Consider the data that follows and state how many lines contain the string "writes", using the number alone.

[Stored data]

——————

(* ===== verification/Starts.v ===== *)
(** * Calls of [start] that overlap ([HubConnection::start])

    [start] reads the state under a lock that it gives back before it writes the state, so two
    calls can both find the connection disconnected.  The calls then connect one after the other.
    Here is what the second does to the connection that the first one made. *)

From Stdlib Require Import ZArith Lia String.
From stdpp Require Import base list strings gmap relations.
From S2P Require Import Prelude Framing Errors Values Arguments Message JsonProtocol.
From S2P Require Import MessageBuffer Bus Dispatch Handshake Negotiate Retry Connection.
From S2P Require Import Runtime Client Lifecycle Usage.

Section starts.
Context `{UL : UrlLib} `{HC : HttpClient W} `{SO : !Sockets W} `{HT : HandshakeText}
  (options : ConnectionOptions W).

Local Abbreviation hub := (HubConnection W).
Local Abbreviation step := (system_step options).

(** The connection once [start] has finished with it. *)
Definition up (h : hub) : hub := (start_finish options (Ok tt) h).2.

(** What the hub had as its runtime has no part in a connect: nothing closes it. *)
Lemma connect_ignores_runtime rt (h : hub) : exists r h1,
  connect_runtime options None h = Some (r, h1) /\
  exists h2, connect_runtime options None (set_runtime rt h) = Some (r, h2) /\
    hc_net h2 = hc_net h1 /\ (is_ok r = true -> hc_runtime h2 = hc_runtime h1).
Proof.
  unfold connect_runtime. change (hc_net (set_runtime rt h)) with (hc_net h).
  destruct (connect_total options (hc_net h)) as (r & net & ->). destruct r as [c|e];
    [|by eexists _, _; split; [done|]; eexists].
  set (k := set_identity _ _ _ (use_connection_buffer c (set_net net h))).
  set (k' := set_identity _ _ _ (use_connection_buffer c (set_net net (set_runtime rt h)))).
  assert (Hb : hc_message_buffer k' = hc_message_buffer k /\ hc_net k' = hc_net k /\
               hc_buffers k' = hc_buffers k).
  { subst k k'. unfold use_connection_buffer, on_buffer. cbn.
    by destruct (co_resume c), (hc_message_buffer h). }
  clearbody k k'. destruct Hb as (Hm & Hn & Hbs). unfold start_runtime. rewrite Hm, Hn, Hbs.
  assert (Hw : forall w, hc_net (Client.set_world w k') = hc_net (Client.set_world w k))
    by (intros w; cbn; by rewrite Hn).
  destruct (runtime_start _ _ _ _) as [rt'|e].
  2: { eexists _, _. split; [done|]. eexists. split; [done|]. by rewrite Hw. }
  destruct (send_initial_ping rt' _) as [[[]|e] w].
  - eexists _, _. split; [done|]. eexists. split; [done|]. split; [exact (Hw w)|done].
  - destruct (runtime_shutdown _ rt' _ w) as [[r bs] w']. eexists _, _. split; [done|].
    eexists. split; [done|]. split; [|done]. cbn. by rewrite Hn.
Qed.


(** Two calls read the state of a disconnected connection. *)
Lemma both_checked (s : System) : hc_state (sys_hub s) = Disconnected ->
  rtc step s {| sys_hub := sys_hub s; sys_lock := sys_lock s;
                sys_calls := sys_calls s ++ [StartChecked; StartChecked] |}.
Proof.
  intros Hst. assert (Hcheck : start_check (sys_hub s) = Ok tt) by (unfold start_check; by rewrite decide_True).
  eapply rtc_l; [apply sys_call_start|]. eapply rtc_l; [apply sys_call_start|].
  unfold call_start. cbn [sys_hub sys_lock sys_calls]. rewrite Hcheck, <- app_assoc. done.
Qed.

(** How [start] leaves the hub after its connect. *)
Lemma finished (r : result Error unit) (h h1 : hub) : connect_runtime options None (start_begin h) = Some (r, h1) ->
  let k := (start_finish options r h1).2 in
  hc_net k = hc_net h1 /\ hc_runtime k = (if is_ok r then hc_runtime h1 else None) /\
  hc_state k = (if is_ok r then Connected else Disconnected) /\
  lc_called (hc_lifecycle k) = lc_called (hc_lifecycle h).
Proof.
  intros Hc. destruct (connect_runtime_same options None _ r h1 Hc) as (_ & _ & Hl & Hcl & _).
  unfold start_finish. rewrite Hcl. change (hc_closing (start_begin h)) with false.
  change (hc_lifecycle (start_begin h)) with (hc_lifecycle h) in Hl.
  destruct r as [[]|e]; cbn; by rewrite Hl.
Qed.

(** C14: A start that succeeded is undone by another one: two calls of [start] both find the
    connection disconnected, and the second writes the state only after the first has returned
    [Ok].  The connection that was up is then taken for one that is being made, so that calls of
    hub methods fail; the second call connects as if there were no other runtime, whose transport
    it neither closes nor uses again, and when it fails the connection is disconnected with its
    runtime forgotten, without a call of any callback. *)
Theorem overlapping_starts (s : System) (h1 h2 : hub) (r : result Error unit) :
  sys_lock s = None -> hc_state (sys_hub s) = Disconnected ->
  connect_runtime options None (start_begin (sys_hub s)) = Some (Ok tt, h1) ->
  connect_runtime options None (start_begin (up h1)) = Some (r, h2) ->
  let i := length (sys_calls s) in
  exists s1 s' s2, rtc step s s1 /\ step s1 s' /\ rtc step s' s2 /\
    (sys_calls s1 !! i = Some (StartDone (Ok tt)) /\ hc_state (sys_hub s1) = Connected /\
     is_Some (hc_runtime (sys_hub s1))) /\
    (sys_calls s2 !! i = Some (StartDone (Ok tt)) /\ sys_calls s2 !! S i = Some (StartDone r) /\
     lc_called (hc_lifecycle (sys_hub s2)) = lc_called (hc_lifecycle (sys_hub s))) /\
    (forall method arguments, (invoke options method arguments (sys_hub s')).1 = Err ENotConnected) /\
    (exists h3, connect_runtime options None (set_runtime None (sys_hub s')) = Some (r, h3) /\
       hc_net (sys_hub s2) = hc_net h3 /\ hc_runtime (sys_hub s2) = if is_ok r then hc_runtime h3 else None) /\
    hc_state (sys_hub s2) = if is_ok r then Connected else Disconnected.
Proof.
  intros Hlock Hst Hc1 Hc2 i.
  destruct (finished _ _ _ Hc1) as (_ & Hrt1 & Hst1 & Hl1), (finished _ _ _ Hc2) as (Hn2 & Hrt2 & Hst2 & Hl2).
  set (s0 := {| sys_hub := sys_hub s; sys_lock := sys_lock s;
                sys_calls := sys_calls s ++ [StartChecked; StartChecked] |}).
  assert (Hi : sys_calls s0 !! i = Some StartChecked) by (by apply list_lookup_middle).
  pose proof (start_checked_runs options s0 i (Ok tt) h1 Hlock Hi Hc1) as Hr1. fold (up h1) in Hr1, Hst1, Hrt1, Hl1.
  set (s1 := {| sys_hub := up h1 |}) in Hr1.
  assert (Hj : sys_calls s1 !! S i = Some StartChecked).
  { cbn. rewrite list_lookup_insert_ne by lia. rewrite lookup_app_r by (unfold i; lia).
    unfold i. by rewrite Nat.sub_succ_l, Nat.sub_diag by lia. }
  assert (Hi1 : sys_calls s1 !! i = Some (StartDone (Ok tt))).
  { cbn. apply list_lookup_insert_eq. by eapply lookup_lt_Some. }
  pose proof (start_begins options s1 (S i) Hj) as Hb. set (s' := put _ _ _ _ _) in Hb.
  assert (Hj' : sys_calls s' !! S i = Some StartLock)
    by (apply list_lookup_insert_eq; by eapply lookup_lt_Some).
  pose proof (start_locked_runs options s' (S i) r h2 eq_refl Hj' eq_refl Hc2) as Hr2.
  eexists s1, s', _. split; [etrans; [by apply both_checked|exact Hr1]|]. split; [exact Hb|].
  split; [exact Hr2|]. cbn [sys_hub sys_calls]. split_and!; [done|done| | | | | | |done].
  - cbn. rewrite Hrt1. cbn. by eapply connected_runtime.
  - cbn [s' put sys_calls]. by rewrite !list_lookup_insert_ne by lia.
  - apply list_lookup_insert_eq. by eapply lookup_lt_Some.
  - by rewrite Hl2, Hl1.
  - intros method arguments. done.
  - destruct (connect_ignores_runtime None (start_begin (up h1))) as (r' & h' & Hc & h3 & Hc3 & Hn & Hrt).
    rewrite Hc2 in Hc. injection Hc as <- <-. exists h3. split; [done|]. rewrite Hn2, Hn, Hrt2. split; [done|].
    destruct (is_ok r); [|done]. by rewrite Hrt.
Qed.

(** A runtime that nobody shuts down: when the connection is lost and there is no policy, or the
    server forbids to reconnect, the supervisor leaves the runtime in place.  [close] returns
    without looking at it, and the next [start] connects as if it were not there, so that it is
    dropped with its keepalive task still in its loop ([Runtime.dropped_runtime_spins]). *)
Lemma lost_runtime_left (h : hub) info now :
  hc_closing h = false -> hc_resume h = None \/ ci_transport_dropped info = false ->
  op_reconnect_policy options = None \/ ci_allow_reconnect info = Some false ->
  let h' := supervisor_closed options info now h in
  hc_state h' = Disconnected /\ hc_runtime h' = hc_runtime h /\ close options h' = Some (Ok tt, h') /\
  exists r h1 h2, start options h' = Some (r, h1) /\ start options (set_runtime None h') = Some (r, h2) /\
    hc_net h2 = hc_net h1.
Proof.
  intros Hcl Hres Hpol h'.
  assert (Hh : h' = abandon (ci_error info) (set_bus (cancel_all_pending
    (default INVOCATION_CANCELED_MESSAGE (ci_error info)) (hc_bus h)) h)).
  { subst h'. unfold supervisor_closed. rewrite Hcl.
    replace (match ci_transport_dropped info with true => _ | false => _ end)
      with (begin_reconnect options info now h) by (destruct Hres as [-> | ->]; [by destruct (ci_transport_dropped info)|done]).
    unfold begin_reconnect. destruct Hpol as [->|Hf]; [done|].
    destruct (op_reconnect_policy options); [|done]. by rewrite decide_True. }
  clearbody h'. subst h'. set (k := abandon _ _). split_and!; [done|done|done|].
  destruct (connect_ignores_runtime None (start_begin k)) as (r & h1 & Hc & h2 & Hc2 & Hn & _).
  destruct (start_allowed options k eq_refl) as (r1 & k1 & k1' & Hk1 & Hf1 & Hs1 & _).
  destruct (start_allowed options (set_runtime None k) eq_refl) as (r2 & k2 & k2' & Hk2 & Hf2 & Hs2 & _).
  change (start_begin (set_runtime None k)) with (set_runtime None (start_begin k)) in Hk2.
  rewrite Hk1 in Hc. injection Hc as -> ->. rewrite Hk2 in Hc2. injection Hc2 as -> ->.
  exists r, k1', k2'. split_and!; [done|done|].
  destruct (finished _ _ _ Hk1) as (Hn1 & _), (finished _ (set_runtime None k) _ Hk2) as (Hn2 & _).
  rewrite Hf1 in Hn1. rewrite Hf2 in Hn2. cbn in Hn1, Hn2. congruence.
Qed.

End starts.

——————

Written answer: 2